Когда машина подъехала к дому, жена вышла проводить его — такой у них был обычай, сказала:
— Я дала в село Точечки телеграмму, прямо в сельсовет.
И он еще раз подумал о том, как она и в самом деле умеет все хорошо, точно организовать.
— Ты у меня золото, — сказал он жене, прощаясь, и она, не привычная к ласковым словам, вдруг вспыхнула, вся залилась румянцем.
Самолет приземлился вовремя, в восемь двадцать утра. Козырев в городе сразу направился к стоянке такси: в письме было подробно рассказано, как ехать: Точечки от Винницы находятся не так уж далеко, на такси туда добраться ничего не стоит.
Так и было написано: «Ничего не стоит».
«Положим, — мысленно опроверг Козырев, — что-нибудь да будет стоить, хотя бы пятерка…»
Он уже стал было в очередь на такси, как увидел неподалеку двух мальчиков.

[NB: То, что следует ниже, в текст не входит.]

Lemma health_ignored s now id status lastErr lastOk :
  s_ok s → status ∈ [RemoteActive; RemoteDegraded; RemotePaused] → text_ok lastErr →
  s_ok (ignoring (st_SetRemoteHealth now id status lastErr lastOk) s) ∧
  s_abs (ignoring (st_SetRemoteHealth now id status lastErr lastOk) s) =
    with_a_remotes (s_abs s) (alter (λ r, set_health r status lastErr lastOk now) id (a_remotes (s_abs s))).
Proof.
  intros Hok Hst Htext. destruct (set_health_spec s now id status lastErr lastOk Hok Hst Htext) as (s' & E & Hok' & Habs).
  unfold ignoring. rewrite E. done.
Qed.

Lemma index_by_name_lookup l name r :
  NoDup (rf_TagName <$> l) → index_by_name l !! name = Some r ↔ r ∈ l ∧ rf_TagName r = name.
Proof.
  intros Hnd. unfold index_by_name. revert Hnd. induction l as [|x l IH] using rev_ind; intros Hnd.
  - cbn. rewrite lookup_empty. split; [done|]. by intros [?%elem_of_nil _].
  - rewrite foldl_app. cbn. rewrite fmap_app in Hnd. apply NoDup_app in Hnd as (Hnd & Hdisj & _).
    rewrite lookup_insert_Some, IH, elem_of_app, list_elem_of_singleton by done. split.
    + intros [[<- <-]|[Hne [Hin <-]]]; auto.
    + intros [[Hin| ->] <-]; [right|by left]. split; [|done]. intros E.
      apply (Hdisj (rf_TagName r)); [by apply list_elem_of_fmap_2|]. rewrite <- E. by left.
Qed.

Lemma index_prior s rid :
  s_ok s → refs_ok (s_abs s) →
  ∃ l, st_ListTags rid s = Ok (l, s) ∧ ∀ name, a_refs (s_abs s) !! (rid, name) = index_by_name l !! name.
Proof.
  intros Hok [Hkeys _]. destruct (list_tags_spec s rid Hok) as (l & Hl & Hnd & Hin). exists l. split; [done|].
  intros name. apply option_eq. intros r. rewrite index_by_name_lookup by done. split.
  - intros Hr. destruct (Hkeys _ _ Hr) as [E _]. injection E as _ E. split; [|done]. apply Hin. by rewrite E.
  - intros [Hr <-]. by apply Hin.
Qed.

Lemma sync_effect_leases rid syncID ns policy prior lsRefs a m a' n :
  sync_effect rid syncID ns policy prior lsRefs (with_a_leases a m) a' n →
  sync_effect rid syncID ns policy prior lsRefs a a' n.
Proof. intros []. by split. Qed.
(** The commit of the tag is exchanged, or only what the chain does not commit to. *)
Definition forged_db : db := Eval vm_compute in
  with_rows (λ o, mkObservationRow (or_ID o) (or_RemoteID o) (or_RefID o) (or_SyncID o) (or_Seq o) (or_EventType o)
    (or_PrevOid o) (IBytes (Raw oid_b)) (or_PrevPeeledOid o) (or_NewPeeledOid o) (or_ObservedAtNs o) (or_PrevHash o) (or_RowHash o)
    (or_CanonicalMeta o)).
Definition copied_db : db := Eval vm_compute in
  with_rows (λ o, mkObservationRow (or_ID o + 40) (or_RemoteID o) (or_RefID o) (or_SyncID o + 7) (or_Seq o) (or_EventType o)
    (or_PrevOid o) (or_NewOid o) (or_PrevPeeledOid o) (or_NewPeeledOid o) (or_ObservedAtNs o) (or_PrevHash o) (or_RowHash o)
    (or_CanonicalMeta o)).

Lemma assert_chain_intact_exact_witness :
  AssertChainIntact (T := sqliteTx) 5 1 sample_db1 = Some (Ok ()) ∧
  ∃ v, AssertChainIntact (T := sqliteTx) 5 1 forged_db = Some v ∧ v ≠ Ok () ∧ v = Err (RowMismatch 1).
Proof.
  split.
  - destruct (assert_chain_intact_exact sample_db1 1 sample_remote1 5) as (_ & v & Hv & _ & Hg).
    + vm_compute. repeat constructor. by intros ?%elem_of_nil.
    + vm_compute. exact eq_refl.
    + vm_compute. lia.
    + rewrite Hv, (Hg sample_db1_good). reflexivity.
  - destruct (assert_chain_intact_exact forged_db 1 sample_remote1 5) as (_ & v & Hv & Hiff & _).
    + vm_compute. repeat constructor. by intros ?%elem_of_nil.
    + vm_compute. exact eq_refl.
    + vm_compute. lia.
    + exists v. split; [exact Hv|]. split.
      * intros E. apply Hiff in E. vm_compute in E. destruct E as [E _]. discriminate E.
      * vm_compute in Hv. injection Hv as <-. reflexivity.
Defined.

Lemma rows_fit l : forallb (λ o, bool_decide (int64_ok (ob_RemoteID o) ∧ int64_ok (ob_Seq o) ∧ int64_ok (ob_RefID o) ∧ int64_ok (ob_ObservedAtNS o)) &&
  forallb (λ b : bytes, Z.of_nat (length b) <? 1000) [bytes_of_string (ob_EventType o); Raw (ob_PrevOID o); Raw (ob_NewOID o);
    Raw (ob_PrevPeeledOID o); Raw (ob_NewPeeledOID o); bytes_of_string (ob_CanonicalMeta o)]) l = true → Forall row_fits l.
Proof.
  induction l as [|o l IH]; [constructor|]. cbn [forallb]. rewrite !andb_true_iff, bool_decide_eq_true, !Z.ltb_lt.
  intros (((H1 & H2 & H3 & H4) & H5 & H6 & H7 & H8 & H9 & H10 & _) & Hl). constructor; [|by apply IH]. split; try done; unfold fits; lia.
Qed.

(** ** refs.sql.go *)

Definition ref_named (remote_id : Z) (tag_name : string) (r : RefRow) : bool :=
  (fr_RemoteID r =? remote_id) && coll_eq srv (fr_TagName r) tag_name.

Definition CountRefs (remoteID : Z) : MQ Z :=
  d ← get_state; mret (Z.of_nat (length (List.filter (λ r, fr_RemoteID r =? remoteID) (t_refs d)))).

Definition GetRef (remoteID : Z) (tagName : string) : MQ MRef :=
  select_one (λ d, scan_ref <$> List.find (ref_named remoteID tagName) (t_refs d)).

Definition GetRefIDByName (remoteID : Z) (tagName : string) : MQ (Z * Z) :=
  select_one (λ d, r ← List.find (ref_named remoteID tagName) (t_refs d); Some (fr_ID r, fr_RemoteID r)).

Definition ListTags (remoteID : Z) : MQ (list MRef) :=
  d ← get_state;
  mret (scan_ref <$> merge_sort (coll_order srv fr_TagName) (List.filter (λ r, fr_RemoteID r =? remoteID) (t_refs d))).

Definition SetRefTaint (taintFirstNs : NullInt64) (id : Z) : MQ () :=
  d ← get_state;
  put_state (with_refs d (UPDATE (λ r, fr_ID r =? id)
    (λ r, mkRefRow (fr_ID r) (fr_RemoteID r) (fr_TagName r) (fr_CurrentOid r) (fr_CurrentPeeledOid r)
      (fr_IsAnnotated r) (fr_FirstOid r) (fr_FirstSeenNs r) (fr_LastSeenNs r) (fr_LastChangedNs r)
      (fr_Deleted r) 1 (int_cell taintFirstNs) (fr_ObservationCount r)) (t_refs d)) (seq_refs d)).

(** ON DUPLICATE KEY UPDATE: the row keeps its id, its key (the spelling of the name
    included) and where it was first seen. *)
Definition ref_duplicate (row r : RefRow) : RefRow :=
  mkRefRow (fr_ID r) (fr_RemoteID r) (fr_TagName r) (fr_CurrentOid row) (fr_CurrentPeeledOid row)
    (fr_IsAnnotated row) (fr_FirstOid r) (fr_FirstSeenNs r) (fr_LastSeenNs row) (fr_LastChangedNs row)
    (fr_Deleted row) (fr_Tainted row) (fr_TaintFirstNs row) (fr_ObservationCount row).

Definition UpsertRef (arg : Z → MRef) : MQ () :=
  d ← get_state;
  let id := next_id (seq_refs d) in
  let row := arg id in
  let key := ref_named (qf_RemoteID row) (qf_TagName row) in
  require (varchar_fits srv 512 (qf_TagName row) && null_bin32 (qf_CurrentOid row) && null_bin32 (qf_CurrentPeeledOid row)
    && null_bin32 (qf_FirstOid row)) DataTooLong;;
  match List.find key (t_refs d) with
  | Some _ => put_state (with_refs d (UPDATE key (ref_duplicate (ref_cells row)) (t_refs d)) id)
  | None =>
      require (has_remote d (qf_RemoteID row)) NoReferencedRow;;
      put_state (with_refs d (t_refs d ++ [ref_cells row]) id)
  end.

(** ** observations.sql.go *)

(** All three foreign keys are checked by the statement. *)
Definition InsertObservation (arg : Z → MObservation) : MQ Z :=
  d ← get_state;
  let id := next_id (seq_observations d) in
  let row := arg id in
  require (null_bin32 (qo_PrevOid row) && null_bin32 (qo_NewOid row) && null_bin32 (qo_PrevPeeledOid row)
    && null_bin32 (qo_NewPeeledOid row) && bin32 (qo_PrevHash row) && bin32 (qo_RowHash row)
    && null_text (qo_CanonicalMeta row)) DataTooLong;;
  require (in_words (qo_EventType row) ["tag_created"; "tag_oid_changed"; "tag_deleted"; "tag_recreated"]) CheckViolated;;
  require (negb (existsb (λ o, (or_RemoteID o =? qo_RemoteID row) && (or_Seq o =? qo_Seq row)) (t_observations d)))
    DupEntry;;
  require (has_remote d (qo_RemoteID row) && has_ref d (qo_RefID row) && has_sync d (qo_SyncID row)) NoReferencedRow;;
  put_state (with_observations d (t_observations d ++ [observation_cells row]) id);;
  mret id.

Definition GetRemoteChainHeadObs (id : Z) : MQ (bytes * Z) :=
  select_one (λ d, r ← List.find (λ r, rr_ID r =? id) (t_remotes d); Some (rr_ChainHeadHash r, rr_ChainLen r)).

Definition LatestObservationForRef (refID : Z) : MQ (Z * Z * bytes) :=
  select_one (λ d, o ← head (reverse (ORDER_BY or_Seq (List.filter (λ o, or_RefID o =? refID) (t_observations d))));
                   Some (or_RemoteID o, or_Seq o, or_RowHash o)).

Definition ReplayObservations (remoteID seq limit : Z) : MQ (list MObservation) :=
  select_limit limit (λ d, scan_observation <$> ORDER_BY or_Seq
    (List.filter (λ o, (or_RemoteID o =? remoteID) && (seq <? or_Seq o)) (t_observations d))).

(** ** taint.sql.go *)

Definition AckTaintEvent (ackedAtNs : NullInt64) (ackedBy ackNote : NullString) (id : Z) : MQ () :=
  d ← get_state;
  let c e := (tr_ID e =? id) && is_null (tr_AckedAtNs e) in
  require (negb (existsb c (t_taint_events d)) || (null_text ackedBy && null_text ackNote)) DataTooLong;;
  put_state (with_taint_events d (UPDATE c
    (λ e, mkTaintEventRow (tr_ID e) (tr_RemoteID e) (tr_RefID e) (tr_Reason e) (tr_ObservationID e)
      (tr_FromOid e) (tr_ToOid e) (tr_DetectedAtNs e) (int_cell ackedAtNs) (text_cell ackedBy) (text_cell ackNote) (tr_Detail e))
    (t_taint_events d)) (seq_taint_events d)).

(** The comparison [<=>] is equality, with NULL equal to NULL. *)
Definition GetTaintEventID (remoteID refID : Z) (reason : string) (fromOid toOid : NullString) : MQ Z :=
  select_one (λ d, tr_ID <$> List.find (λ e, (tr_RemoteID e =? remoteID) && (tr_RefID e =? refID)
    && coll_eq srv (tr_Reason e) reason && bool_decide (tr_FromOid e = bin_cell fromOid)
    && bool_decide (tr_ToOid e = bin_cell toOid)) (t_taint_events d)).

(** The unique key; NULLs are distinct from each other. *)
Definition taint_dup (row : MTaintEvent) (e : TaintEventRow) : bool :=
  (tr_RemoteID e =? qt_RemoteID row) && (tr_RefID e =? qt_RefID row) && coll_eq srv (tr_Reason e) (qt_Reason row)
  && bool_decide (tr_FromOid e = bin_cell (qt_FromOid row)) && negb (is_null (tr_FromOid e))
  && bool_decide (tr_ToOid e = bin_cell (qt_ToOid row)) && negb (is_null (tr_ToOid e)).

(** ON DUPLICATE KEY the assignment changes nothing. *)
Definition InsertTaintEvent (arg : Z → MTaintEvent) : MQ Z :=
  d ← get_state;
  let id := next_id (seq_taint_events d) in
  let row := arg id in
  require (null_bin32 (qt_FromOid row) && null_bin32 (qt_ToOid row) && text_fits srv (qt_Detail row)) DataTooLong;;
  require (in_words (qt_Reason row) ["tag_oid_changed"; "tag_deleted_recreated"]) CheckViolated;;
  match List.find (taint_dup row) (t_taint_events d) with
  | Some e => put_state (with_taint_events d (t_taint_events d) id);; mret (dup_id srv (tr_ID e))
  | None =>
      require (has_remote d (qt_RemoteID row) && has_ref d (qt_RefID row)
        && has_observation d (int_cell (qt_ObservationID row))) NoReferencedRow;;
      put_state (with_taint_events d (t_taint_events d ++ [taint_cells row]) id);;
      mret id
  end.

Definition ListTaintEvents (remoteID id limit : Z) : MQ (list MTaintEvent) :=
  select_limit limit (λ d, scan_taint <$> ORDER_BY tr_ID
    (List.filter (λ e, (tr_RemoteID e =? remoteID) && (id <? tr_ID e)) (t_taint_events d))).

(** ** syncs.sql.go *)

Definition InsertSync (arg : Z → MSync) : MQ Z :=
  d ← get_state;
  let id := next_id (seq_syncs d) in
  let row := arg id in
  require (text_fits srv (qs_Error row) && null_bin32 (qs_ChainHeadBefore row) && null_bin32 (qs_ChainHeadAfter row)) DataTooLong;;
  require (in_words (qs_Trigger row) ["register"; "scheduled"; "manual"]
    && in_words (qs_Status row) ["ok"; "partial"; "failed"]) CheckViolated;;
  require (has_remote d (qs_RemoteID row)) NoReferencedRow;;
  put_state (with_syncs d (t_syncs d ++ [sync_cells row]) id);;
  mret id.

Definition ListSyncs (remoteID id limit : Z) : MQ (list MSync) :=
  select_limit limit (λ d, scan_sync <$> List.filter (λ s, sr_ID s <? id) (newest_first d remoteID)).

(** The DELETE fails when an observation still refers to a row it would delete. *)
Definition PruneSyncs (remoteID remoteID_2 limit remoteID_3 : Z) : MQ () :=
  d ← get_state;
  require (0 <=? limit) WrongArguments;;
  let keep_ids := map sr_ID (take (Z.to_nat limit) (newest_first d remoteID_2)) in
  let pinned := map or_SyncID (List.filter (λ o, or_RemoteID o =? remoteID_3) (t_observations d)) in
  let c s := (sr_RemoteID s =? remoteID) && negb (existsb (Z.eqb (sr_ID s)) keep_ids) && negb (existsb (Z.eqb (sr_ID s)) pinned) in
  require (negb (existsb (λ s, c s && existsb (λ o, or_SyncID o =? sr_ID s) (t_observations d)) (t_syncs d))) RowIsReferenced;;
  put_state (with_syncs d (List.filter (λ s, negb (c s)) (t_syncs d)) (seq_syncs d)).

(** ** lease.sql.go *)

Definition DeleteRemoteLease (remoteID : Z) (holder : string) : MQ () :=
  d ← get_state;
  put_state (with_lease d (List.filter (λ l, negb ((lr_RemoteID l =? remoteID) && coll_eq srv (lr_Holder l) holder))
    (t_remote_lease d))).

Definition GetRemoteLease (remoteID : Z) : MQ LeaseRow :=
  select_one (λ d, List.find (λ l, lr_RemoteID l =? remoteID) (t_remote_lease d)).
End statements.
(** What the upsert leaves in the tables, and the id it reads back. *)
Lemma UpsertRef_spec ref d r d' :
  mysql_ok srv d → ref_storable ref → Mysqlc.UpsertRef srv (ref_params ref) d = Ok (r, d') →
  ∃ id, Mysqlc.GetRefIDByName srv (rf_RemoteID ref) (rf_TagName ref) d' = Ok ((id, rf_RemoteID ref), d') ∧
    mysql_ok srv d' ∧ upsert_spec (db_abs d) ref (ref_with_id ref id) (db_abs d').
Proof.
  intros Hok Hst H. unfold Mysqlc.UpsertRef in H. mstep H. cbn [qf_RemoteID qf_TagName ref_params] in H, Hreq.
  set (id := next_id srv (seq_refs d)) in *. pose proof (next_id_lt (seq_refs d)) as Hid. fold id in Hid.
  rewrite (find_ext _ _ _ (ref_named_binary (rf_RemoteID ref) (rf_TagName ref))) in H.
  rewrite !andb_true_iff in Hreq. destruct Hreq as [[[Hfit _] _] _].
  assert (∀ d' row, List.find (ref_key (rf_RemoteID ref) (rf_TagName ref)) (t_refs d') = Some row →
    Mysqlc.GetRefIDByName srv (rf_RemoteID ref) (rf_TagName ref) d' = Ok ((fr_ID row, rf_RemoteID ref), d')) as Hget.
  { intros d2 row Hrow. apply select_one_ok. exists (fr_ID row, rf_RemoteID ref). split; [|done].
    rewrite (find_ext _ _ _ (ref_named_binary (rf_RemoteID ref) (rf_TagName ref))), Hrow.
    apply find_row in Hrow as [_ Hk%selects_ref]. injection Hk as Hr _. cbn. by rewrite Hr. }
  destruct (List.find _ (t_refs d)) as [old|] eqn:Hf.
  - injection H as _ <-. rewrite ref_cells_params.
    destruct (find_row _ _ _ Hf) as [Hin Hk]. apply selects_ref in Hk.
    assert (UPDATE (ref_named srv (rf_RemoteID ref) (rf_TagName ref)) (ref_duplicate (ref_row ref id)) (t_refs d) =
            UPDATE (ref_key (rf_RemoteID ref) (rf_TagName ref)) (ref_excluded (ref_row ref id)) (t_refs d)) as ->.
    { apply UPDATE_ext. intros x _. apply ref_named_binary. }
    destruct (upsert_found (d) ref id old (mok_db _ _ Hok) Hst ltac:(lia) Hf) as [Hok' Hspec].
    exists (fr_ID old). split; [|split; [|done]].
    + apply (Hget _ (ref_excluded (ref_row ref id) old)). cbn. clear -Hf.
      induction (t_refs d) as [|x l IH]; [done|]. rewrite UPDATE_cons. cbn in *.
      destruct (ref_key _ _ x) eqn:E; [by injection Hf as ->; unfold ref_key in *; cbn; rewrite E|]. rewrite E. by apply IH.
    + apply mysql_ok_insert_ref; [done|done| |].
      * unfold UPDATE. apply Forall_map. eapply Forall_impl; [apply (mok_refs _ _ Hok)|]. intros x Hx. destruct (ref_key _ _ x); [|done].
        apply ref_duplicate_typed; [|done]. rewrite <- ref_cells_params. apply ref_cells_typed.
      * unfold UPDATE. apply Forall_map. eapply Forall_impl; [apply (mok_names _ _ Hok)|]. intros x Hx. by destruct (ref_key _ _ x).
  - mstep H. injection H as _ <-. rewrite ref_cells_params.
    destruct (upsert_fresh d ref id (mok_db _ _ Hok) Hst ltac:(lia) Hf) as [Hok' Hspec].
    exists id. split; [|split; [|done]].
    + apply (Hget _ (ref_row ref id)). cbn. rewrite find_none in Hf. clear -Hf.
      induction (t_refs d) as [|x l IH]; cbn.
      * unfold ref_key. cbn. by rewrite Z.eqb_refl, String.eqb_refl.
      * rewrite (Hf x) by left. apply IH. intros y Hy. apply Hf. by right.
    + apply mysql_ok_insert_ref; [done|done| |]; apply Forall_app; (split; [apply Hok|]); repeat constructor; [|done].
      rewrite <- ref_cells_params. apply ref_cells_typed.
Qed.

В руках они держали большой лист бумаги, на нем крупными буквами написано: «Товарищ Василий Козырев! Мы ожидаем вас!»
— Вот оно что, — сказал Козырев, подходя к мальчикам. — Вам нужен Козырев? Я и есть он самый…
Высокий мальчик мгновенно обернулся, сказал:
— Здравствуйте, товарищ Козырев.
Аккуратно свернул плакат.
— Митя, стало быть, вот он самый и есть, товарищ Козырев.
— И сам вижу, — неожиданным басом отозвался маленький, — у самого глаза имеются.
И протянул руку Козыреву.
— Мы вас приветствуем на нашей земле…
«Вот этот, должно быть, самый главный общественник, понаторевший на выступлениях», — подумал Козырев, улыбнувшись и пожимая руки Мити и высокого мальчика.
— Спасибо, ребята…
— У нас для вас машина имеется, — сказал высокий. — Идемте за нами.
В стороне стояла бежевая «Волга».
— Сам председатель сельсовета прислал, — сказал высокий.
— Не сам, — авторитетно перебил его Митя. — Ты, Колюн, говоришь, а не знаешь, эту машину…
— Пусть так, — миролюбиво согласился Колюн, у него, видать, был хороший характер. — Только я сам слышал, как из сельсовета звонили куда-то, просили машину для товарища Козырева.
Чернобровый молодой шофер в украинской вышитой по вороту рубашке вышел из машины и открыл перед Козыревым дверцу.
— Прошу, садитесь…
— Какие вы все здесь приветливые, — заметил Козырев, усаживаясь рядом с шофером.
— Что есть, то есть, — охотно подтвердил Колюн. — У нас обычай такой.
Митя ничего не сказал, только многозначительно усмехнулся, дескать, что у меня в голове, вам никому не ведомо…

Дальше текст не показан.